Gerade bei mir sparken »Oma-Pflanzen« kein bisschen Joy. In unserem Garten wachsen aber mehrere Forsythien, Azaleen und Rhododendren, diverse Eiben, eine Thuja-Hecke und noch ein paar weitere Nadelbäumchen. Was uns daran stört: Die Nadeln und Blätter wirken oft wenig organisch. Auf dem Kompost braucht der Strauchschnitt ewig, um zu verrotten. Für Bienen und andere Bewohner liefern die Pflanzen kaum Wertvolles. Alles Dinge, die uns für unseren Kleingarten eigentlich wichtig sind. Allerdings haben die zunächst so ungeliebten Sträucher auch nette Eigenschaften.

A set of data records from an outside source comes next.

(* ===== verification/ReplicaRestore.v ===== *)
(** * Becoming a snapshot

    [restore] walks the snapshot and the store's keys together; whatever the store held, it
    ends up holding exactly the snapshot, and at every moment on the way each key has its
    old value or the snapshot's. *)

From S2P Require Import Prelude.
From S2P Require Import Crc.
From S2P Require Import RecordFormat.
From S2P Require Import RaftLog.
From S2P Require Import NodeState.
From S2P Require Import Node.
From S2P Require Import DataLog.
From S2P Require Import Store.
From S2P Require Import StoreIndex.
From S2P Require Import StoreMap.
From S2P Require Import StoreRestore.
From S2P Require Import KeyOrder.
From S2P Require Import Replicated.
From S2P Require Import ReplicaSnapshot.
From S2P Require Import ReplicaWrites.

#[local] Open Scope N_scope.
#[local] Opaque rec_bytes.

(** ** The applied index's file *)

Lemma read_applied_bytes i : is_u64 i → read_applied (Some (applied_bytes i)) = i.
Proof.
  intros Hi. unfold read_applied, applied_bytes. set (c := crc32_parts [to_le 8 i]).
  assert (is_u32 c) as Hc by apply crc32_parts_u32.
  assert (length (to_le 4 c) = 4%nat) as H4 by apply length_to_le.
  assert (length (to_le 8 i) = 8%nat) as H8 by apply length_to_le.
  rewrite blen_app, !blen_to_le. cbn [N.eqb negb].
  rewrite drop_app_length', <-(app_nil_r (to_le 4 c ++ _)), <-(assoc_L (++)) by done. fold c.
  replace (slice 0 4 (to_le 4 c ++ to_le 8 i ++ [])) with (to_le 4 c)
    by (unfold slice; simpl N.to_nat; rewrite drop_0; symmetry; by apply take_app_length').
  rewrite (of_le_to_le_u32 c), !N.eqb_refl by done. cbn [negb].
  replace (slice 4 12 (to_le 4 c ++ to_le 8 i ++ [])) with (to_le 8 i).
  - by apply of_le_to_le_u64.
  - unfold slice. simpl N.to_nat. rewrite drop_app_length' by done. symmetry. by apply take_app_length'.
Qed.

(** ** The walk *)

(** Every key has its old value, from [m0], or the snapshot's, from [ms]. *)
Definition Blend (m0 ms m : gmap bytes bytes) : Prop := ∀ k, m !! k = ms !! k ∨ m !! k = m0 !! k.

Lemma Blend_delete m0 ms m k : ms !! k = None → Blend m0 ms m → Blend m0 ms (delete k m).
Proof.
  intros Hk Hb j. destruct (decide (j = k)) as [->|Hj]; [left; by rewrite lookup_delete_eq|].
  rewrite lookup_delete_ne by done. apply Hb.
Qed.

Lemma Blend_insert m0 ms m k v : ms !! k = Some v → Blend m0 ms m → Blend m0 ms (<[k := v]> m).
Proof.
  intros Hk Hb j. destruct (decide (j = k)) as [->|Hj]; [left; by rewrite lookup_insert_eq|].
  rewrite lookup_insert_ne by done. apply Hb.
Qed.

(** What is left of the walk: the keys [held] and the pairs [ps] are ahead of it, every other
    key is as in the snapshot. *)
Record Walk (ms : gmap bytes bytes) (held : list bytes) (ps : list (bytes * bytes)) (m : gmap bytes bytes) : Prop := {
  wk_held : StronglySorted bytes_lt held;
  wk_pairs : StronglySorted bytes_lt ps.*1;
  wk_done : ∀ k, k ∉ held → k ∉ ps.*1 → m !! k = ms !! k;
  wk_in : ∀ k v, (k, v) ∈ ps → ms !! k = Some v;
  wk_out : ∀ k, k ∈ held → k ∉ ps.*1 → ms !! k = None;
}.

Lemma sorted_head_lt x l y : StronglySorted bytes_lt (x :: l) → y ∈ l → bytes_lt x y.
Proof. intros [_ Hx]%StronglySorted_inv Hy. rewrite list.Forall_forall in Hx. by apply Hx. Qed.

Lemma bytes_lt_irrefl x : ¬ bytes_lt x x.
Proof. unfold bytes_lt. destruct (bytes_leb_total x x) as [E|E]; by rewrite E. Qed.

(** A held key before the next pair's is not in the snapshot. *)
Lemma Walk_stale ms stale held k v ps m :
  Walk ms (stale :: held) ((k, v) :: ps) m → bytes_leb k stale = false →
  ms !! stale = None ∧ Walk ms held ((k, v) :: ps) (delete stale m).
Proof.
  intros [W1 W2 W3 W4 W5] Hlt.
  assert (stale ∉ ((k, v) :: ps).*1) as Hout.
  { cbn [fmap list_fmap fst]. rewrite elem_of_cons. intros [->|Hin]; [by apply (bytes_lt_irrefl k)|].
    apply (bytes_lt_irrefl stale), (bytes_lt_trans stale k stale Hlt), bytes_lt_le, (sorted_head_lt _ (ps.*1)); done. }
  assert (ms !! stale = None) as Hs by (apply W5; [apply list_elem_of_here|done]).
  split; [done|]. split; [by apply StronglySorted_inv in W1 as [? _]|done| |done|].
  - intros j Hj1 Hj2. destruct (decide (j = stale)) as [->|Hne]; [by rewrite lookup_delete_eq, Hs|].
    rewrite lookup_delete_ne by done. apply W3; [|done]. rewrite elem_of_cons. by intros [?|?].
  - intros j Hj. apply W5. by apply list_elem_of_further.
Qed.

(** The next pair, once nothing before it is held. *)
Lemma Walk_pair ms held k v ps m :
  Walk ms held ((k, v) :: ps) m → (∀ x, head held = Some x → bytes_leb k x = true) →
  Walk ms (match held with k' :: held' => if bool_decide (k' = k) then held' else held | [] => [] end) ps (<[k := v]> m).
Proof.
  intros [W1 W2 W3 W4 W5] Hh.
  assert (ms !! k = Some v) as Hk by (apply W4, list_elem_of_here).
  assert (∃ held', match held with k' :: held' => if bool_decide (k' = k) then held' else held | [] => [] end = held' ∧
    StronglySorted bytes_lt held' ∧ k ∉ held' ∧ (∀ j, j ≠ k → j ∈ held ↔ j ∈ held')) as (held' & -> & Hs & Hni & Hsame).
  { destruct held as [|k' held]; [exists []; split_and!; [done|constructor|by intros ?%not_elem_of_nil|done]|].
    case_bool_decide as E.
    - subst k'. exists held. split_and!; [done|by apply StronglySorted_inv in W1 as [? _]| |].
      + intros Hin. apply (bytes_lt_irrefl k). by apply (sorted_head_lt k held).
      + intros j Hj. rewrite elem_of_cons. naive_solver.
    - exists (k' :: held). split_and!; [done|done| |done]. rewrite elem_of_cons. intros [->|Hin]; [done|].
      apply (bytes_lt_irrefl k'), (bytes_lt_trans k' k k'); [by apply (sorted_head_lt k' held)|by apply Hh]. }
  cbn [fmap list_fmap fst] in W2, W3, W5. split; [done|by apply StronglySorted_inv in W2 as [? _]| | |].
  - intros j Hj1 Hj2. destruct (decide (j = k)) as [->|Hne]; [by rewrite lookup_insert_eq, Hk|].
    rewrite lookup_insert_ne by done. apply W3; [by rewrite Hsame|]. rewrite elem_of_cons. by intros [?|?].
  - intros j w Hj. apply W4. by apply list_elem_of_further.
  - intros j Hj1 Hj2. assert (j ≠ k) as Hne by (by intros ->). apply W5; [by apply Hsame|]. rewrite elem_of_cons. by intros [?|?].
Qed.

Section replica.
Context {St : Type} `{Storage St}.
Implicit Types (r : ReplicatedStore St) (P : gmap bytes bytes → Prop) (m ms : gmap bytes bytes).

(** ** The walk, as it is run *)

Section walk.
Variable b : list Rec.

(** Everything between the old map and the snapshot is fit to be left by a crash. *)
Definition between_ok P m0 ms : Prop := ∀ m, Blend m0 ms m → P m.

Lemma drop_stale_ok P m0 ms k v held ps r m :
  between_ok P m0 ms → SoundFrom b P r m → Blend m0 ms m → Walk ms held ((k, v) :: ps) m →
  ∃ held' r' m', drop_stale k held r = (Ok held', r') ∧ SoundFrom b P r' m' ∧ Blend m0 ms m' ∧
    Walk ms held' ((k, v) :: ps) m' ∧ (∀ x, head held' = Some x → bytes_leb k x = true) ∧ same_rest r r'.
Proof.
  intros HP. revert r m. induction held as [|stale held IH]; intros r m HS HB HW.
  { exists [], r, m. split_and!; [done..|reflexivity]. }
  cbn [drop_stale]. destruct (bytes_leb k stale) eqn:E.
  { exists (stale :: held), r, m. split_and!; [done..| |reflexivity]. by intros x [= <-]. }
  destruct (Walk_stale ms stale held k v ps m HW E) as [Hs HW1].
  pose proof (Blend_delete m0 ms m stale Hs HB) as HB1.
  destruct (replica_delete_ok b P r m stale HS (HP _ HB1)) as (r1 & d & E1 & HS1 & HR1).
  destruct (IH r1 _ HS1 HB1 HW1) as (held' & r' & m' & E2 & HS2 & HB2 & HW2 & Hh & HR2).
  exists held', r', m'. split_and!; try done; [|by etrans]. unfold mbind, M_bind. by rewrite E1.
Qed.

Lemma restore_record_ok P m0 ms k v held ps r m :
  between_ok P m0 ms → map_ok ms → SoundFrom b P r m → Blend m0 ms m → Walk ms held ((k, v) :: ps) m →
  ∃ held' r' m', restore_record held k v r = (Ok held', r') ∧ SoundFrom b P r' m' ∧ Blend m0 ms m' ∧
    Walk ms held' ps m' ∧ same_rest r r'.
Proof.
  intros HP Hok HS HB HW.
  destruct (drop_stale_ok P m0 ms k v held ps r m HP HS HB HW) as (held1 & r1 & m1 & E1 & HS1 & HB1 & HW1 & Hh & HR1).
  assert (ms !! k = Some v) as Hk by (apply (wk_in _ _ _ _ HW), list_elem_of_here).
  unfold restore_record, mbind, M_bind. rewrite E1. cbn [mget mlift]. unfold mget, mlift.
  rewrite (SoundFrom_get b P r1 m1) by done. pose proof (Walk_pair ms held1 k v ps m1 HW1 Hh) as HW2.
  case_bool_decide as Eo; cbn [negb mwhen].
  - eexists _, r1, m1. split_and!; [done..| |done]. by rewrite insert_id in HW2.
  - pose proof (Blend_insert m0 ms m1 k v Hk HB1) as HB2. destruct (Hok k v Hk) as [Hne Hf].
    destruct (replica_put_ok b P r1 m1 k v HS1 Hne Hf (HP _ HB2)) as (r2 & E2 & HS2 & HR2).
    rewrite E2. eexists _, r2, _. split_and!; [done..|]. by etrans.
Qed.

(** Reading on: the rest of the snapshot's records, after the key [prev]. *)
Lemma restore_loop_ok P m0 ms ps : 
  between_ok P m0 ms → map_ok ms →
  ∀ fuel off prev held r m, (length ps < fuel)%nat → (∀ p x, prev = Some p → x ∈ ps.*1 → bytes_lt p x) →
  SoundFrom b P r m → Blend m0 ms m → Walk ms held ps m →
  ∃ held' r' m', restore_loop fuel (mkSnapshotRecords (file_bytes (restored_recs ps)) off prev) held r = (Ok held', r') ∧
    SoundFrom b P r' m' ∧ Blend m0 ms m' ∧ Walk ms held' [] m' ∧ same_rest r r'.
Proof.
  intros HP Hok. induction ps as [|[k v] ps IH]; intros fuel off prev held r m Hf Hp HS HB HW;
    (destruct fuel as [|fuel]; [simpl in Hf; lia|]); cbn [restore_loop]; unfold mbind, M_bind, mlift.
  { change (file_bytes (restored_recs [])) with (@nil byte). rewrite snapshot_next_end.
    exists held, r, m. split_and!; [done..|reflexivity]. }
  destruct (Hok k v) as [Hne Hfit]; [apply (wk_in _ _ _ _ HW), list_elem_of_here|].
  unfold restored_recs. rewrite fmap_cons, file_bytes_cons. cbn [fst snd].
  rewrite snapshot_next_ok; [|done..|intros p Ep; apply (Hp p k Ep), list_elem_of_here].
  destruct (restore_record_ok P m0 ms k v held ps r m HP Hok HS HB HW) as (held1 & r1 & m1 & E1 & HS1 & HB1 & HW1 & HR1).
  rewrite E1. pose proof (wk_pairs _ _ _ _ HW) as Hsort.
  destruct (IH fuel (off + entry_len k v) (Some k) held1 r1 m1) as (held2 & r2 & m2 & E2 & HS2 & HB2 & HW2 & HR2);
    [simpl in Hf; lia| |done..|].
  { intros p x [= <-] Hx. by apply (sorted_head_lt k (ps.*1)). }
  exists held2, r2, m2. split_and!; [exact E2|done..|]. by etrans.
Qed.

Lemma delete_held_ok P m0 ms held r m :
  between_ok P m0 ms → SoundFrom b P r m → Blend m0 ms m → Walk ms held [] m →
  ∃ r', miter (λ k, replica_delete k ≫= λ _, mret tt) held r = (Ok tt, r') ∧ SoundFrom b P r' ms ∧ same_rest r r'.
Proof.
  intros HP. revert r m. induction held as [|k held IH]; intros r m HS HB HW.
  { exists r. split_and!; [done| |reflexivity]. replace ms with m; [done|]. apply map_eq. intros k.
    apply (wk_done _ _ _ _ HW); apply not_elem_of_nil. }
  assert (ms !! k = None) as Hk by (apply (wk_out _ _ _ _ HW); [apply list_elem_of_here|apply not_elem_of_nil]).
  pose proof (Blend_delete m0 ms m k Hk HB) as HB1.
  destruct (replica_delete_ok b P r m k HS (HP _ HB1)) as (r1 & d & E1 & HS1 & HR1).
  destruct (IH r1 (delete k m) HS1 HB1) as (r2 & E2 & HS2 & HR2).
  { destruct HW as [W1 W2 W3 W4 W5]. split; [by apply StronglySorted_inv in W1 as [? _]|done| |done|].
    - intros j Hj Hn. destruct (decide (j = k)) as [->|Hne]; [by rewrite lookup_delete_eq|].
      rewrite lookup_delete_ne by done. apply W3; [|done]. rewrite elem_of_cons. by intros [?|?].
    - intros j Hj. apply W5. by apply list_elem_of_further. }
  exists r2. split_and!; [|done|by etrans]. cbn [miter]. unfold mbind, M_bind. by rewrite E1.
Qed.

Lemma walk_start ms m (s : Store) :
  Refines s m → Walk ms (sorted_keys s) (snapshot_pairs ms) m.
Proof.
  intros HR. assert (sorted_keys s = key_list m) as -> by (apply sort_Permutation; by apply store_keys_map).
  split; [apply key_list_sorted|rewrite snapshot_pairs_keys; apply key_list_sorted| | |].
  - intros k H1 H2. rewrite snapshot_pairs_keys in H2. rewrite elem_of_key_list, <-eq_None_not_Some in H1.
    rewrite elem_of_key_list, <-eq_None_not_Some in H2. congruence.
  - intros k v. apply elem_of_snapshot_pairs.
  - intros k _ Hn. rewrite snapshot_pairs_keys, elem_of_key_list, <-eq_None_not_Some in Hn. done.
Qed.

Lemma length_file_bytes (l : list Rec) : (length l ≤ length (file_bytes l))%nat.
Proof.
  induction l as [|x l IH]; [done|]. rewrite file_bytes_cons, length_app. simpl.
  pose proof (rec_bytes_len x). unfold blen in *. lia.
Qed.

Lemma restore_walk_ok P r m ms :
  between_ok P m ms → map_ok ms → SoundFrom b P r m →
  snapshot_reader (n_storage (rp_node r)) = Ok (snapshot_bytes ms) →
  ∃ r', restore_walk (restore_fuel r) r = (Ok tt, r') ∧ SoundFrom b P r' ms ∧ same_rest r r'.
Proof.
  intros HP Hok HS Hsnap. unfold restore_walk, restore_fuel, mbind, M_bind, mget, mlift. rewrite Hsnap.
  destruct (restore_loop_ok P m ms (snapshot_pairs ms) HP Hok (S (length (snapshot_bytes ms))) 0 None
    (sorted_keys (rp_store r)) r m) as (held & r1 & m1 & E1 & HS1 & HB1 & HW1 & HR1); [|done|done| | |].
  { unfold snapshot_bytes. pose proof (length_file_bytes (restored_recs (snapshot_pairs ms))) as Hl.
    unfold restored_recs in Hl at 1. rewrite length_fmap in Hl. lia. }
  { intros k. by right. }
  { apply walk_start. by eapply SoundFrom_refines. }
  unfold SnapshotRecords_new. unfold snapshot_bytes at 2. rewrite E1.
  destruct (delete_held_ok P m ms held r1 m1 HP HS1 HB1 HW1) as (r2 & E2 & HS2 & HR2).
  exists r2. split_and!; [done..|]. by etrans.
Qed.

End walk.

(** The store has become the snapshot, all of it on disk, before the index says so. *)
Lemma replica_restore_ok b P r m ms :
  between_ok P m ms → map_ok ms → SoundFrom b P r m →
  snapshot_reader (n_storage (rp_node r)) = Ok (snapshot_bytes ms) →
  ∃ r1 r', replica_restore r = (Ok tt, r') ∧
    restore_walk (restore_fuel r) r = (Ok tt, r1) ∧ SoundFrom b P r1 ms ∧ same_rest r r1 ∧
    r' = rp_set_applied_file (applied_bytes (snapshot_index r)) (rp_set_applied (snapshot_index r)
           (rp_set_store (store_sync (rp_store r1)) r1)) ∧
    Sound (eq ms) r' ms ∧ is_synced (rp_store r') = true.
Proof.
  intros HP Hok HS Hsnap. destruct (restore_walk_ok b P r m ms HP Hok HS Hsnap) as (r1 & E1 & HS1 & HR1).
  destruct (replica_sync_ok P r1 ms) as (r2 & E2 & HS2 & HR2 & Hsy); [by exists b|]. injection E2 as <-.
  eexists r1, _. split; [unfold replica_restore, mbind, M_bind, mget at 1; rewrite E1; reflexivity|].
  split_and!; [done..| |done]. destruct HS2 as [b' [S1 S2 S3 S4]]. exists b'. split; simpl in *; done.
Qed.
End replica.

Die Forsythien etwa bescheren uns mit ihren gelben Blüten früh im Jahr schon sehnsüchtig erwartete Farbkleckse. Sie kündigen den Frühling an, eine Tatsache, die gerade uns als Neu-Kleingärtnernden sehr hilft, das Gartenjahr und damit die als Nächstes anstehenden Aufgaben zu planen.

Die Rhododendren blühen ebenfalls relativ früh und locken, anders als gedacht, Bienen und Hummeln an. Später im Jahr spenden die immergrünen Büsche dem darunterliegenden Boden Schatten und sorgen so für Artenvielfalt auf unserem Stückle, auf das sonst die Sonne ungehindert herunterbrennt.

Die Eiben entpuppten sich als bevorzugte Nistplätze für Vögel, an den Ästen lassen sich Meisenknödel und anderes Vogelfutter perfekt aufhängen. Auch die Thuja-Hecke überraschte uns – nämlich als Windschutz und Schattenspender. Wir lernten die Hecke im ersten Gartenjahr wirklich zu schätzen, denn wenn die Sonne schien, knallte sie geradezu auf uns herab. Als wir noch keine Gartenhütte hatten und weil der Garten sonst über wenig bis keine hochgewachsenen Sträucher verfügte, fanden wir uns gerade in der Mittagszeit immer vor der Hecke wieder. Auch unsere Rucksäcke mit Proviant und Getränken stellten wir dort ab, damit uns Käsebrot und Co. nicht entgegenliefen. Als wir uns einen Grill kauften, war sofort klar, wo dieser stehen sollte. Windgeschützt vor der Hecke – selbstverständlich in funkensicherem Abstand.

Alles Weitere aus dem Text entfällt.